Previous studies have associated biomarkers indicative of acute inflammation with pulmonary embolism, which may amplify coagulation, inhibit fibrinolysis and increase risk of venous thromboembolism (VTE) recurrence. The aim of this study was to measure inflammatory and hemostatic biomarkers in acute submassive pulmonary embolism at diagnosis and 3-month follow-up and to test the impact of treatment with fibrinolysis. Secondary analysis of a multicenter, double-blinded, randomized controlled trial including patients with submassive pulmonary embolism.
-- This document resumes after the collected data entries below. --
(* ===== verification/RagGuard.v ===== *)
(** * Retrieval pipelines: the guard against private targets

    packages/remote/src/rag/pipeline/fetchers/ssrf-guard.ts: which addresses may
    be fetched.  [isIP] of node:net and [new URL] are parameters; a resolver is
    asked in RagFetch.v.  Texts are sequences of single-byte characters. *)

From S2P Require Import Prelude JsText ConsoleMask.
From Stdlib Require Import Ascii.

#[local] Open Scope string_scope.
#[local] Open Scope list_scope.
#[local] Open Scope Z_scope.

(** ** IPv4 *)

(** [/^\d{1,3}$/] and its value, at most 255. *)
Definition octet (p : string) : option Z :=
  if all_chars is_digit p && (1 <=? String.length p)%nat && (String.length p <=? 3)%nat then
    let n := parse_digits 0 p in if n <=? 255 then Some n else None
  else None.

Definition parseIpv4 (ip : string) : option (Z * Z * Z * Z) :=
  match JsText.split "."%char ip with
  | [p; q; r; s] => a ← octet p; b ← octet q; c ← octet r; d ← octet s; Some (a, b, c, d)
  | _ => None
  end.

Definition blocked_octets (a b : Z) : bool :=
  (a =? 0) || (a =? 10) || (a =? 127) || ((a =? 169) && (b =? 254)) || ((a =? 172) && (16 <=? b) && (b <=? 31))
  || ((a =? 192) && (b =? 168)).

Definition isBlockedIpv4 (ip : string) : bool :=
  match parseIpv4 ip with Some (a, b, _, _) => blocked_octets a b | None => false end.

(** ** IPv6 *)

Definition hex_digit (c : ascii) : option Z :=
  let n := Z.of_N (N_of_ascii c) in
  if (48 <=? n) && (n <=? 57) then Some (n - 48)
  else if (65 <=? n) && (n <=? 70) then Some (n - 55)
  else if (97 <=? n) && (n <=? 102) then Some (n - 87) else None.

Fixpoint hex_value (acc : Z) (g : string) : option Z :=
  match g with EmptyString => Some acc | String c g' => d ← hex_digit c; hex_value (16 * acc + d) g' end.

(** [/^[0-9a-fA-F]{1,4}$/] and its value. *)
Definition hex_group (g : string) : option Z :=
  if (1 <=? String.length g)%nat && (String.length g <=? 4)%nat then hex_value 0 g else None.

Definition parseHexGroups (part : string) : option (list Z) :=
  match part with EmptyString => Some [] | _ => mapM hex_group (JsText.split ":"%char part) end.

(** The text before and after the last [c]. *)
Fixpoint split_last (c : ascii) (s : string) : option (string * string) :=
  match s with
  | EmptyString => None
  | String x s' =>
      match split_last c s' with
      | Some (l, r) => Some (String x l, r)
      | None => if bool_decide (x = c) then Some (EmptyString, s') else None
      end
  end.

(** The text before and after the first "::". *)
Fixpoint split_double (s : string) : option (string * string) :=
  match s with
  | String ":" (String ":" r) => Some (EmptyString, r)
  | String x s' => '(l, r) ← split_double s'; Some (String x l, r)
  | EmptyString => None
  end.

(** A colon that ends [l] goes, unless it is one of two: the head is [l ++ ":"]. *)
Definition head_of (l : string) : string :=
  match split_last ":"%char l with Some (l', EmptyString) => l +:+ ":" | _ => l end.

Definition splitV4Tail (s : string) : option (string * list Z) :=
  match split_last ":"%char s with
  | Some (l, r) =>
      if char_free "."%char r then Some (s, [])
      else '(a, b, c, d) ← parseIpv4 r; Some (head_of l, [Z.lor (Z.shiftl a 8) b; Z.lor (Z.shiftl c 8) d])
  | None => Some (s, [])
  end.
Lemma learns_answer c (P : Resp c → Prop) : (∀ w a, (oracle c w).2 = Ok a → P a) → learns (perform c) (λ a _, P a).
Proof.
  intros H s. unfold Runs.perform. specialize (H (st_world s)). destruct (oracle c _) as [w r]. split; [done|]. intros a Ha. by apply H.
Qed.
Lemma learns_finally {A} (m : eff St A) f (Q : A → gset string → Prop) :
  learns m Q → learns f anything → (∀ a S S', S ⊆ S' → Q a S → Q a S') → learns (finally m f) Q.
Proof.
  intros Hm Hf HQ. unfold finally. eapply learns_bind with (Q := Q).
  - apply learns_try; [done|]. intros e. apply learns_then; [done|]. intros u s. by split.
  - intros a. apply learns_then; [done|]. intros u. apply learns_ret. intros S S0. by apply HQ.
Qed.

(** *** A source that stays as it is *)

Section same.
Context (docs : string → list Doc).
Context (same_docs : ∀ label src w, (oracle (CFetch label src) w).2 = Ok (docs label, None)).
Context (not_aborted : ∀ w, (oracle CAborted w).2 = Ok false).

Lemma docs_known can_delete label ds t :
  learns (processDocs oracle sha256 manifest false can_delete label ds t)
    (λ r S, t_errors t ≤ t_errors r.2 ∧ (t_errors r.2 = t_errors t → ∀ d, d ∈ ds → doc_key label d ∈ S)).
Proof.
  revert t. induction ds as [|d ds IH]; intros t; cbn [processDocs].
  - apply learns_ret. intros S. split; [cbn; lia|]. by intros _ d ?%elem_of_nil.
  - eapply learns_bind; [apply (learns_answer CAborted (λ a, a = false)); intros w a; rewrite not_aborted; by intros [= <-]|].
    intros aborted. destruct aborted; [apply learns_ret; by intros S S0 _ ?|].
    eapply learns_bind; [apply doc_known|]. intros [[skipped errored] n]. eapply learns_weaken; [apply IH|]. cbn [fst snd].
    intros r S [Hle Hd] S1 H1 Hk S0 H0 _.
    assert (t_errors (count (skipped, errored, n) t) = t_errors t + if errored then 1 else 0) as Ec by (destruct skipped, errored; cbn; lia).
    rewrite Ec in *. split; [destruct errored; lia|]. intros Er d' Hd'. destruct errored; [lia|].
    apply elem_of_cons in Hd' as [->|Hd']; [set_solver|]. apply Hd; [lia|done].
Qed.

Lemma source_known can_delete label src :
  learns (runSource oracle sha256 manifest false can_delete label src)
    (λ t S, 0 ≤ t_errors t ∧ (t_errors t = 0 → ∀ d, d ∈ docs label → doc_key label d ∈ S)).
Proof.
  unfold runSource. eapply learns_bind.
  { apply (learns_answer (CFetch label src) (λ a, a = (docs label, None))). intros w a. rewrite same_docs. by intros [= <-]. }
  intros [ds failure]. eapply learns_bind; [apply docs_known|]. intros [aborted t].
  destruct failure as [e|].
  - destruct aborted.
    + apply learns_ret. intros S S1 _ _ S0 _ [= _ ?].
    + apply learns_then; [apply learns_note|]. intros []. apply learns_ret. intros S S1 _ _ S0 _ [= _ ?].
  - apply learns_ret. intros S S1 H1 [Hle Hd] S0 _ [= ->]. cbn in *. split; [done|]. intros E d Hin. apply H1. by apply Hd.
Qed.

Definition all_known (sources : list (string * Source)) (S : gset string) : Prop :=
  ∀ label src d, (label, src) ∈ sources → d ∈ docs label → doc_key label d ∈ S.

Lemma sources_known can_delete sources sum :
  learns (run_sources oracle sha256 manifest false can_delete sources sum)
    (λ r S, errors sum ≤ errors r ∧ (errors r = errors sum → all_known sources S)).
Proof.
  revert sum. induction sources as [|[label src] sources IH]; intros sum; cbn [run_sources].
  - apply learns_ret. intros S. split; [lia|]. by intros _ label src d ?%elem_of_nil.
  - destruct (s_known src); cbn [negb].
    + apply learns_then; [apply learns_note|]. intros _. eapply learns_bind; [apply source_known|]. intros t.
      apply learns_then; [apply learns_note|]. intros _. eapply learns_weaken; [apply IH|]. cbn.
      intros r S [Hle Hd] S0 H0 [Ht Hk]. split; [lia|]. intros E l s' d Hin Hdoc. apply elem_of_cons in Hin as [[= -> ->]|Hin].
      * apply H0, Hk; [lia|done].
      * eapply Hd; [lia|done|done].
    + apply learns_then; [apply learns_note|]. intros _. eapply learns_weaken; [apply IH|]. cbn. intros r S [Hle Hd]. split; lia.
Qed.

Lemma run_learns :
  learns (runPipeline oracle sha256 manifest false)
    (λ r S, errors r = 0 → all_known (zip (sourceLabels manifest) (m_sources manifest)) S).
Proof.
  unfold runPipeline. apply learns_then; [exact (learns_perform CNow)|]. intros startedAt. apply learns_then; [apply learns_note|]. intros _.
  apply learns_then; [exact (learns_perform (CStartRun _ _))|]. intros _.
  apply learns_finally; [|exact (learns_perform (CEndRun _))|intros r S S' HS H E l src d Hin Hd; apply HS; by eapply H].
  unfold run_body. apply learns_then.
  { unfold openAdapterOrFail. apply learns_try; [exact (learns_perform (COpen _))|]. intros e. learning. }
  intros can_delete. eapply learns_bind.
  { apply learns_finally; [apply sources_known|learning|]. intros r S S' HS [Hle H]. split; [done|]. intros E l src d Hin Hd. apply HS. by eapply H. }
  intros sum. apply learns_then; [exact (learns_perform CNow)|]. intros now. apply learns_then; [apply learns_note|]. intros _.
  apply learns_ret. cbn. intros S S0 HS [_ H] E l src d Hin Hd. apply HS. by eapply H.
Qed.

(** *** A run that has nothing to do *)

Definition silent (c : Call) : Prop := match c with CStore _ _ | CDelete _ _ => False | _ => True end.
Definition ready (s : St) : Prop := all_known (zip (sourceLabels manifest) (m_sources manifest)) (known s).
Definition quiet {A} (m : eff St A) : Prop := ∀ s, ready s →
  ready (m s).1 ∧ ∃ seg, calls (m s).1 = calls s ++ seg ∧ Forall silent seg.

Lemma idle_bind {A B} (m : eff St A) (f : A → eff St B) : quiet m → (∀ a, quiet (f a)) → quiet (m ≫= f).
Proof.
  intros Hm Hf s Hs. rewrite eff_bind_eq. destruct (Hm s Hs) as (R1&seg1&E1&F1). destruct (m s) as [s1 [a|e]]; cbn in *; [|by eauto].
  destruct (Hf a s1 R1) as (R2&seg2&E2&F2). split; [done|]. exists (seg1 ++ seg2). rewrite E2, E1, app_assoc. split; [done|by apply Forall_app].
Qed.
Lemma idle_try {A} (m : eff St A) h : quiet m → (∀ e, quiet (h e)) → quiet (try_catch m h).
Proof.
  intros Hm Hf s Hs. unfold try_catch. destruct (Hm s Hs) as (R1&seg1&E1&F1). destruct (m s) as [s1 [a|e]]; cbn in *; [by eauto|].
  destruct (Hf e s1 R1) as (R2&seg2&E2&F2). split; [done|]. exists (seg1 ++ seg2). rewrite E2, E1, app_assoc. split; [done|by apply Forall_app].
Qed.
Lemma quiet_still {A} (m : eff St A) : (∀ s, (m s).1 = s) → quiet m.
Proof. intros H s Hs. rewrite H. split; [done|]. exists []. by rewrite app_nil_r. Qed.
Lemma idle_perform c : silent c → quiet (perform c).
Proof.
  intros Hc s Hs. unfold Runs.perform. destruct (oracle c _) as [w r]. split; [done|]. exists [c]. by repeat constructor.
Qed.
Lemma quiet_write e : quiet (write e : eff St unit).
Proof.
  intros s Hs. split; [|exists []; by rewrite app_nil_r]. intros l src d Hin Hd. destruct (learns_write e s) as [G _]. apply G. by eapply Hs.
Qed.
Lemma quiet_note (e : string → JournalEntry) : quiet (note oracle e).
Proof. unfold note. apply idle_bind; [by apply (idle_perform CTimestamp)|]. intros ts. apply quiet_write. Qed.

Ltac quieting :=
  repeat first
    [ apply quiet_note
    | match goal with |- quiet (perform ?c) => by apply (idle_perform c) end
    | apply idle_bind; [|intros]
    | apply idle_try; [|intros]
    | match goal with |- quiet (match ?x with _ => _ end) => destruct x eqn:? end
    | by apply quiet_still ].

Lemma quiet_doc can_delete label src d :
  (label, src) ∈ zip (sourceLabels manifest) (m_sources manifest) → d ∈ docs label → quiet (processDoc can_delete label d).
Proof.
  intros Hl Hd s Hs. unfold Runs.processDoc. rewrite eff_bind_eq. cbn [gets]. unfold is_seen.
  rewrite bool_decide_true by (by eapply Hs). revert s Hs. apply idle_bind; [apply quiet_note|]. intros _. by apply quiet_still.
Qed.

Lemma quiet_docs can_delete label src ds t :
  (label, src) ∈ zip (sourceLabels manifest) (m_sources manifest) → (∀ d, d ∈ ds → d ∈ docs label) →
  quiet (processDocs oracle sha256 manifest false can_delete label ds t).
Proof.
  intros Hl. revert t. induction ds as [|d ds IH]; intros t Hds; cbn [processDocs]; [by apply quiet_still|].
  apply idle_bind; [by apply (idle_perform CAborted)|]. intros aborted. destruct aborted; [by apply quiet_still|].
  apply idle_bind; [eapply quiet_doc; [exact Hl|apply Hds; by left]|]. intros o. apply IH. intros d' Hd'. apply Hds. by right.
Qed.

Lemma quiet_source can_delete label src :
  (label, src) ∈ zip (sourceLabels manifest) (m_sources manifest) → quiet (runSource oracle sha256 manifest false can_delete label src).
Proof.
  intros Hl s Hs. unfold runSource. rewrite eff_bind_eq. destruct (idle_perform (CFetch label src) I s Hs) as (R1&seg1&E1&F1).
  pose proof (same_docs label src (st_world s)) as Hd. unfold Runs.perform in *. destruct (oracle (CFetch label src) _) as [w r]. cbn in Hd, R1, E1. subst r.
  match goal with |- context [(?m ≫= ?f) ?s1] => destruct ((idle_bind m f) ltac:(eapply quiet_docs; [exact Hl|done]) ltac:(intros [? ?]; by apply quiet_still) s1 R1) as (R2&seg2&E2&F2) end.
  split; [exact R2|]. exists (seg1 ++ seg2). split; [|by apply Forall_app]. etransitivity; [exact E2|]. cbn [calls]. by rewrite E1, app_assoc.
Qed.
(** X11. HTTP error statuses are fatal for candidate queries and harmless for
    detail lookups.  If some candidate query is answered with an error status
    and every other one is answered too (with an error status or a decodable
    body), the search ends with the message "Network error fetching meals",
    no results and no detail lookup.  If the candidate queries succeed and
    every detail lookup is answered with an error status, the search ends
    without an error and without results. *)
Theorem http_status_handling :
  (forall net f st,
     (exists ing res, In ing (parsedIngredients f)
                      /\ fetch_filter net ing = Resolved res /\ ok res = false) ->
     (forall ing, In ing (parsedIngredients f) ->
        exists res, fetch_filter net ing = Resolved res
                    /\ (ok res = false \/ exists d, json_meals res = Resolved d)) ->
     error (after_search net f st) = Some "Network error fetching meals"
     /\ meals (after_search net f st) = []
     /\ detail_queries (onSearch net f) = [])
  /\ (forall net f st lists,
        parsedIngredients f <> [] ->
        Promise_all (map (API.filterByIngredient net) (parsedIngredients f))
        = Resolved lists ->
        (forall id, In id (take 24 (candidate_ids lists)) ->
           exists res, fetch_lookup net id = Resolved res /\ ok res = false) ->
        error (after_search net f st) = None
        /\ meals (after_search net f st) = []
        /\ detail_queries (onSearch net f) = take 24 (candidate_ids lists)).
Proof.
  split.
  - intros net f st (ing & res & Hing & Hres & Hok) Hall.
    assert (Hrej : exists msg,
              Promise_all (map (API.filterByIngredient net)
                             (parsedIngredients f)) = Rejected msg).
    { apply (Promise_all_some_Rejected _ "Network error fetching meals").
      apply in_map_iff. exists ing. split; [|exact Hing].
      unfold API.filterByIngredient. now rewrite Hres, Hok. }
    destruct Hrej as [msg Hrej].
    assert (Hmsg : msg = "Network error fetching meals").
    { apply Promise_all_Rejected, in_map_iff in Hrej as (x & Hx & Hin).
      destruct (Hall x Hin) as (r & Hr & Hcase).
      unfold API.filterByIngredient in Hx. rewrite Hr in Hx.
      destruct (ok r); simpl in Hx; [|congruence].
      destruct Hcase as [? | [d Hd]]; [discriminate|].
      rewrite Hd in Hx. discriminate. }
    subst msg. rewrite after_search_eq, detail_queries_onSearch, Hrej.
    destruct (parsedIngredients f); [destruct Hing|]. repeat split.
  - intros net f st lists Hne Hlists Hdown.
    rewrite after_search_eq, detail_queries_onSearch, Hlists.
    assert (Hnone : Promise_all (map (API.detailsById net)
                                   (take 24 (candidate_ids lists)))
                    = Resolved (map (fun _ => None)
                                  (take 24 (candidate_ids lists)))).
    { apply Promise_all_map. intros i Hi. destruct (Hdown i Hi) as (r & Hr & Hok).
      unfold API.detailsById. now rewrite Hr, Hok. }
    assert (Hdrop : forall l : list string,
              omap id (map (fun _ => @None MealDetails) l) = [])
      by (induction l; auto).
    destruct (parsedIngredients f); [contradiction|].
    unfold selected_ids.
    destruct (candidate_ids lists) as [|i ids] eqn:Hids; [repeat split|].
    rewrite Hnone, Hdrop. repeat split.
Qed.

Lemma http_status_handling_witness :
  (error (after_search down_net (form_of "rice, egg" "") idle)
   = Some "Network error fetching meals"
   /\ meals (after_search down_net (form_of "rice, egg" "") idle) = []
   /\ detail_queries (onSearch down_net (form_of "rice, egg" "")) = [])
  /\ (error (after_search ordered_net (form_of "rice, egg" "") idle) = None
      /\ meals (after_search ordered_net (form_of "rice, egg" "") idle) = []
      /\ detail_queries (onSearch ordered_net (form_of "rice, egg" ""))
         = ["3"; "1"; "2"]).
Proof.
  destruct http_status_handling as [Hfatal Hsoft]. split.
  - apply Hfatal.
    + exists "rice". eexists. split; [vm_compute; tauto|]. split; reflexivity.
    + intros ing _. eexists. split; [reflexivity|]. now left.
  - apply (Hsoft ordered_net (form_of "rice, egg" "") idle
             [[summary "3"; summary "1"; summary "2"];
              [summary "1"; summary "2"; summary "3"; summary "1"]]).
    + discriminate.
    + reflexivity.
    + intros i _. eexists. split; reflexivity.
Defined.

(** ** Repeated ingredients *)

Lemma intersect_loop_absorb (sets : list (list string)) (acc : list string) :
  List.NoDup acc ->
  (forall s x, In s sets -> In x acc -> In x s) ->
  foldl intersect_step (Some acc) sets = Some acc.
Proof.
  intros Hacc. induction sets as [|s sets IH]; intros Hall; simpl; [reflexivity|].
  rewrite filter_all_true.
  - rewrite (new_Set_id _ Hacc). apply IH. intros s' x Hs'. apply Hall. now right.
  - intros x Hx. apply Set_has_In. apply (Hall s x); [now left | exact Hx].
Qed.

Lemma candidate_ids_absorb (lists extra : list (list MealSummary)) :
  lists <> [] -> (forall l, In l extra -> In l lists) ->
  candidate_ids (lists ++ extra) = candidate_ids lists.
Proof.
  intros Hne Hextra. unfold candidate_ids, idSets_of, intersect_all.
  rewrite map_app, foldl_app.
  destruct lists as [|l lists]; [contradiction|]. simpl.
  destruct (intersect_loop
              (map (fun l0 => new_Set (map s_idMeal l0)) lists)
              (new_Set (new_Set (map s_idMeal l))) (new_Set_NoDup _))
    as (r & Hr & Hnd & Hin).
  rewrite Hr. rewrite intersect_loop_absorb; [reflexivity | exact Hnd |].
  intros s x (l' & <- & Hl')%in_map_iff Hx. apply Hin in Hx as [Hx Hall].
  destruct (Hextra l' Hl') as [<- | Hl].
  - now rewrite new_Set_In in Hx.
  - apply Hall, in_map_iff. eauto.
Qed.

(** X12. Entering an ingredient again changes nothing in the outcome: when
    the service answers a repeated query as it answered the first one, a form
    whose parsed ingredients are those of another form followed by
    repetitions of some of them issues the same detail lookups, ends with the
    same results, and ends with an error exactly when the other does.  (The
    message of the error is that of whichever rejection wins, and is not
    compared.) *)
Theorem repeated_ingredients_harmless (net : Network) (f : Form)
    (input : string) (dup : list string) (st : UiState) :
  parsedIngredients (with_ingredients f input) = parsedIngredients f ++ dup ->
  (forall x, In x dup -> In x (parsedIngredients f)) ->
  meals (after_search net (with_ingredients f input) st)
  = meals (after_search net f st)
  /\ (error (after_search net (with_ingredients f input) st) = None
      <-> error (after_search net f st) = None)
  /\ detail_queries (onSearch net (with_ingredients f input))
     = detail_queries (onSearch net f).
Proof.
  intros Hparsed Hdup.
  rewrite !after_search_eq, !detail_queries_onSearch, Hparsed.
  change (passes_filters (with_ingredients f input)) with (passes_filters f).
  destruct (parsedIngredients f) as [|p ps] eqn:Hp.
  - destruct dup as [|d dup]; [|destruct (Hdup d); now left].
    split; [reflexivity|]. split; [tauto | reflexivity].
  - remember (p :: ps) as q eqn:Hq.
    assert (Hq' : exists p' ps', q ++ dup = p' :: ps')
      by (subst q; simpl; eauto).
    destruct Hq' as (p' & ps' & Hq').
    destruct (Promise_all (map (API.filterByIngredient net) q))
      as [lists|msg] eqn:Hall.
    + pose proof Hall as Hmap. apply Promise_all_Resolved in Hmap.
      apply Promise_all_map_In in Hall as (Hlen & Hres & _).
      assert (Hextra : exists extra,
                map (API.filterByIngredient net) dup = map Resolved extra
                /\ forall l, In l extra -> In l lists).
      { clear Hparsed Hq'. induction dup as [|d dup IH].
        - exists []. split; [reflexivity | intros l []].
        - destruct IH as (extra & Hx & Hin);
            [intros x Hx; apply Hdup; now right|].
          destruct (Hres d) as (l & Hl & Hlin); [apply Hdup; now left|].
          exists (l :: extra). simpl. rewrite Hl, Hx. split; [reflexivity|].
          intros l' [<- | Hl']; auto. }
      destruct Hextra as (extra & Hdupmap & Hin).
      assert (Hboth : Promise_all (map (API.filterByIngredient net) (q ++ dup))
                      = Resolved (lists ++ extra)).
      { apply Promise_all_Resolved. now rewrite !map_app, Hmap, Hdupmap. }
      rewrite Hboth, Hq'. rewrite candidate_ids_absorb; [| |exact Hin].
      * subst q. split; [reflexivity|]. split; [tauto | reflexivity].
      * subst q. destruct lists; discriminate.
    + assert (Hboth : exists msg',
                Promise_all (map (API.filterByIngredient net) (q ++ dup))
                = Rejected msg').
      { apply (Promise_all_some_Rejected _ msg). rewrite map_app.
        apply in_or_app. left. now apply Promise_all_Rejected. }
      destruct Hboth as [msg' ->]. rewrite Hq'. subst q.
      split; [reflexivity|]. split; [split; discriminate | reflexivity].
Qed.
Definition TraceID_String (t : TraceID) : string := hex.EncodeToString t.
Definition TraceID_IsValid (t : TraceID) : bool := bool_decide (t ≠ TraceID_zero).

Definition SpanID_String (s : SpanID) : string := hex.EncodeToString s.
Definition SpanID_IsValid (s : SpanID) : bool := bool_decide (s ≠ SpanID_zero).

(** Go's [copy(dst, src)]: the first [min (len dst) (len src)] elements of
    [dst] are overwritten. *)
Definition copy {A} (dst src : list A) : list A :=
  take (length dst) src ++ drop (length src) dst.

(** ** [strings.ToLower] and [strings.TrimSpace]

    Both have an ASCII fast path, transcribed here, and fall back to the
    Unicode tables when they meet a byte [>= utf8.RuneSelf].  The fall-backs
    are kept abstract: nothing below depends on what they return. *)

Class Unicode := {
  (** [strings.Map(unicode.ToLower, s)] *)
  Map_unicode_ToLower : string → string;
  (** [strings.TrimFunc(s, unicode.IsSpace)] *)
  TrimFunc_unicode_IsSpace : string → string;
  (** [strings.TrimRightFunc(s, unicode.IsSpace)] *)
  TrimRightFunc_unicode_IsSpace : string → string
}.

(** An instance to run the definitions with; on ASCII input it is never
    consulted. *)
Definition unicode_untouched : Unicode :=
  {| Map_unicode_ToLower s := s;
     TrimFunc_unicode_IsSpace s := s;
     TrimRightFunc_unicode_IsSpace s := s |}.

Module strings.

(** [c < utf8.RuneSelf] *)
Definition isASCIIbyte (c : ascii) : bool := (N_of_ascii c <? 128)%N.

Fixpoint isASCII (s : string) : bool :=
  match s with
  | EmptyString => true
  | String c r => isASCIIbyte c && isASCII r
  end.

Definition lowerByte (c : ascii) : ascii :=
  let n := N_of_ascii c in
  if ((65 <=? n) && (n <=? 90))%N then ascii_of_N (n + 32) else c.

Fixpoint mapBytes (f : ascii → ascii) (s : string) : string :=
  match s with
  | EmptyString => EmptyString
  | String c r => String (f c) (mapBytes f r)
  end.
Blood samples were obtained within 24 h of diagnosis and prior to bolus-dose tenecteplase (TNK) or placebo; all patients received standard anticoagulation and blood was redrawn 3 months later. Plasma concentrations of inflammatory [Interleukin 6 (IL-6), C-reactive protein (CRP), myeloperoxidase (MPO)] and hemostatic [plasminogen activator inhibitor-1 (PAI-1), fibrinogen, thrombin-Activatable fibrinolysis inhibitor and D-dimer] biomarkers were quantified. The median values of the biomarkers of inflammation (IL-6, CRP, MPO) were all significantly decreased at 3-month follow-up, ranging from a 60 to 91% reduction over this time period. Concentrations of PAI-1 and fibrinogen did not change significantly. d-dimer concentration at 3-month follow-up was lower in patients treated with fibrinolysis vs. placebo and appeared to have a trend toward significance (placebo 310 vs. TNK 220 ng/ml, P = 0.051). Acute pulmonary embolism causes marked but transient inflammation, as demonstrated by the significant elevation in the inflammatory biomarkers at diagnosis, followed by their reduction in more than 80% of patients at 3-month follow-up.